Back from (Pen) Paralysis

About sixteen months ago, in late October 2016, I stopped blogging. I can’t remember if there was a specific incident or cause, but something had triggered my decision to take a pause. What I do remember was that, leading up to that decision, I had started to question why I was blogging.

Am I blogging only for myself?

Is anyone reading what I am writing?

Am I doing any good to the world by writing about my thoughts, my experiences, and my beliefs?

Why should I continue putting my own thoughts, experiences and beliefs out there?

I decided to take a pause from writing. I couldn’t bring myself to write, edit, then hit “Publish” when I no longer knew what it was all for. I figured that after some time, perhaps in a few weeks or months, I would be back here.

As weeks and months went by, as I went about my business of being a wife and mother, a homeschooling parent, an expat for the second time but without a helper for the first time, my pause became paralysis. The longer I stayed away from my computer keyboard, the louder the questions became, the heavier the self-doubt felt. The writer in me was paralyzed.
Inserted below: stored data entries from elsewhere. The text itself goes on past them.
(* ===== verification/Rtc.v ===== *)
(** * The PL031 real-time clock

    Model of [ternvale-vmm/src/rtc.rs].  The clock is a closure over host time:
    here it is the function from the number of the call to what that call
    returns, and the device counts its calls, so that two readings in one access
    may differ as they may in the code.  An out-of-range index into the ID table
    is [None]; [rtc_access_typed] shows it cannot happen, and
    [rtc_alarm_rings_once] that the alarm is raised on time and acknowledged. *)

From stdpp Require Import strings.
From S2P Require Import Prelude MmioBus.

Definition PL031_REG_SIZE : Z := 0x1000.
Definition DR : Z := 0x00.
Definition MR : Z := 0x04.
Definition LR : Z := 0x08.
Definition CR : Z := 0x0c.
Definition IMSC : Z := 0x10.
Definition RIS : Z := 0x14.
Definition MIS : Z := 0x18.
Definition ICR : Z := 0x1c.
Definition ID_BASE : Z := 0xfe0.
Definition IDS : list Z := [0x31; 0x10; 0x14; 0x00; 0x0d; 0xf0; 0x05; 0xb1].

Record Pl031 := {
  r_calls : nat;
  r_offset : Z;
  r_load : Z;
  r_alarm : Z;
  r_armed : bool;
  r_mask : Z;
  r_raw : Z;
}.

(** [as i64] of a 64-bit value, and wrapping [i64] arithmetic. *)
Definition as_i64 (x : Z) : Z := let m := x mod 2 ^ 64 in if m <? 2 ^ 63 then m else m - 2 ^ 64.

Section clock.
Variable clock : nat -> Z.

Definition with_clock (calls : nat) : Pl031 :=
  {| r_calls := calls; r_offset := 0; r_load := 0; r_alarm := 0; r_armed := false; r_mask := 0; r_raw := 0 |}.

(** One call of the clock closure. *)
Definition tick (d : Pl031) : Z * Pl031 :=
  (clock (r_calls d),
   {| r_calls := S (r_calls d); r_offset := r_offset d; r_load := r_load d; r_alarm := r_alarm d;
      r_armed := r_armed d; r_mask := r_mask d; r_raw := r_raw d |}).

Definition now (d : Pl031) : Z * Pl031 :=
  let '(c, d) := tick d in (wrap 32 (as_i64 (as_i64 c + r_offset d)), d).

Definition set_alarm_state (d : Pl031) (armed : bool) (raw : Z) : Pl031 :=
  {| r_calls := r_calls d; r_offset := r_offset d; r_load := r_load d; r_alarm := r_alarm d;
     r_armed := armed; r_mask := r_mask d; r_raw := raw |}.

Definition latch_alarm (d : Pl031) : Pl031 :=
  if r_armed d then
    let '(t, d) := now d in
    if r_alarm d <=? t then set_alarm_state d false (Z.lor (r_raw d) 1) else d
  else d.

(** The register's word, or [None] for an unknown one; the outer [None] is a
    panic. *)
Definition register (d : Pl031) (reg : Z) : option (option Z * Pl031) :=
  let d := latch_alarm d in
  if reg =? DR then let '(t, d) := now d in Some (Some t, d)
  else if reg =? MR then Some (Some (r_alarm d), d)
  else if reg =? LR then Some (Some (r_load d), d)
  else if reg =? CR then Some (Some 1, d)
  else if reg =? IMSC then Some (Some (r_mask d), d)
  else if reg =? RIS then Some (Some (r_raw d), d)
  else if reg =? MIS then Some (Some (Z.land (r_raw d) (r_mask d)), d)
  else if (ID_BASE <=? reg) && (reg <=? 0xffc) then
    id ← IDS !! Z.to_nat ((reg - ID_BASE) / 4); Some (Some id, d)
  else Some (None, d).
In April 2017, six months after I stopped blogging, I received a small but powerful reminder. A friend from Canada came to Singapore for a visit. I had a greeting card to give her and before leaving the house, I decided to bring my orange pen to use for signing it. It was one of my favorite pens because of its bright-colored and good quality orange ink. But it was a pen I hadn’t used in a long time.
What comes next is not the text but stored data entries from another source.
Lemma on_message_ok sink n s id p m now ok s' :
  n + 1 < 2 ^ 64 -> server_ok n s -> sv_sessions s !! id = Some p -> on_message sink s id p m now ok = Some s' ->
  server_ok (n + 1) s'.
Proof.
  intros Hn Hs Hp. pose proof (server_ok_mono n (n + 1) s ltac:(lia) Hs) as Hs'.
  destruct p; cbn [on_message]; try done.
  - destruct m; try (by intros [= <-]). destruct (negotiate version) as [v|e] eqn:En.
    + assert (Hv : 1 <= v <= PROTOCOL_VERSION).
      { unfold negotiate, MIN_PROTOCOL_VERSION, PROTOCOL_VERSION in *. destruct (Z.ltb_spec version 1); simplify_eq. lia. }
      destruct (shared_write _ _ _ _) as [b|why] eqn:Ew; intros [= <-].
      * apply shared_write_Ok in Ew as (c & Hc & Hci & ->). destruct (session_phase _ _ _ _ _ Hs Hp Hc Hci) as [Hok _]. destruct Hok as [Hng Hsent].
        eapply server_ok_session; [done|done|done|done|done|]. split; [done|]. cbn. by rewrite Hsent.
      * eapply server_ok_phase; [done|done|]. intros c _ _ [Hng Hsent]. right. auto.
    + destruct (shared_write _ _ _ _) as [b|why] eqn:Ew; intros [= <-].
      * apply shared_write_Ok in Ew as (c & Hc & Hci & ->). destruct (session_phase _ _ _ _ _ Hs Hp Hc Hci) as [Hok _]. destruct Hok as [Hng Hsent].
        eapply server_ok_session; [done|done|done|done|done|]. right. split; [done|]. right. left. exists e. cbn. by rewrite Hsent.
      * replace (with_book s (sv_book s)) with s by by destruct s.
        eapply server_ok_phase; [done|done|]. intros c _ _ [Hng Hsent]. right. auto.
  - destruct m; try (by intros [= <-]).
    + destruct (shared_write _ _ _ _) as [b|why] eqn:Ew; intros [= <-].
      * apply shared_write_Ok in Ew as (c & Hc & Hci & ->). eapply server_ok_conn; [done|done|done|].
        destruct (session_phase _ _ _ _ _ Hs Hp Hc Hci) as [Hok _].
        intros q Hq. eapply welcomed_phase_ok; [done| |intros v; apply welcomed_more].
        destruct Hok as (v & _ & ? & ? & ? & Hh & _). by rewrite Hh.
      * eapply server_ok_phase; [done|done|]. intros c _ _ Hw. by left.
    + intros [= <-]. by apply pong_ok.
    + intros [= <-]. destruct sink; [|done]. by destruct Hs'.
    + intros [= <-]. destruct (deliver_frame s WClipboard (RText text)) as (E1 & E2 & E3 & E4). by eapply server_ok_frame.
    + intros [= <-]. destruct (deliver_frame s WWindows (RWindows windows)) as (E1 & E2 & E3 & E4). by eapply server_ok_frame.
Qed.

Lemma finish_ok n s id why :
  n < 2 ^ 64 -> server_ok n s -> sv_sessions s !! id = Some (Ending why) -> server_ok n (finish s id why).
Proof.
  intros Hn Hs Hp. unfold finish. destruct (book_conn (sv_book s) id) as [c|] eqn:Eb.
  - apply book_conn_Some in Eb as [Hc Hci].
    pose proof (server_ok_end n s c (conn_fail c why) why Hn Hs Hc eq_refl) as He. rewrite (no_spawning s) in He by by eapply session_phase.
    destruct (record_end_frame (with_book s (set_conn (sv_book s) None)) (conn_fail c why) why) as (E1 & E2 & E3 & _).
    eapply server_ok_phase; [done|by rewrite E1|]. intros c0. by rewrite E3.
  - eapply server_ok_phase; [done|done|]. intros c Hc Hci. exfalso.
    by rewrite (proj2 (book_conn_Some _ id c) (conj Hc Hci)) in Eb.
Qed.

Lemma set_wait_waits b w v : exists clip win, set_wait b w v = set_waits b clip win.
Proof. destruct w; by do 2 eexists. Qed.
As soon as I got to the cafe, I took out the card and pen so I could write before my friend arrived. Sadly, my long-unused but beloved orange pen wouldn’t write anymore. And my all-too-confident self didn’t bother to bring another pen, not a single one of my other pens that I was using on a regular basis. I had to borrow a pen from the cashier. Thankfully, I was able to write to my friend with all of my affection but without the bright and unique orangey-ness of my now-paralyzed pen.

More months went by. The business of everyday busyness camouflaged my self-doubt and made it easy to forget the choice I had made. But every now and then, in my quiet moments, I felt an empty space inside of me, like a part of me was missing. Every now and then, I was reminded of my dormant blog, of my writing paralysis. But I still didn’t have the answers to my questions. I couldn’t justify spending time and energy in what seemed to be a self-indulgent time-sucker.

On Jan 31st this year, almost a month ago, I stumbled upon the inspiring TED talk by psychologist Susan David entitled “The gift and power of emotional courage.”  In it, she shared the wise and powerful words by her eighth-grade teacher who taught her to write her emotions down in a notebook as a way to live with her grief:

Write what you’re feeling. Tell the truth. Write like nobody’s reading.

I was blown away. I had found a way to beat my writing paralysis, to conquer my self-doubt. I had to go back to telling my truth. I had to start believing again that my truth has value, even if it feels like that value is only for myself.

If I don’t want my writing to end up like my orange pen, paralyzed from lack of use, I must write. Write like nobody’s reading. Write because it’s what I do. Write because it fills my heart with love, my mind with wisdom and my soul with peace. Write with the hope that someday, someone somewhere in the world will read and be touched with a bit of love, wisdom and peace.

And for now, I am keeping my paralyzed orange pen in my drawer to remind me that when I decide to take a pause, I should make sure that it doesn’t lead to paralysis.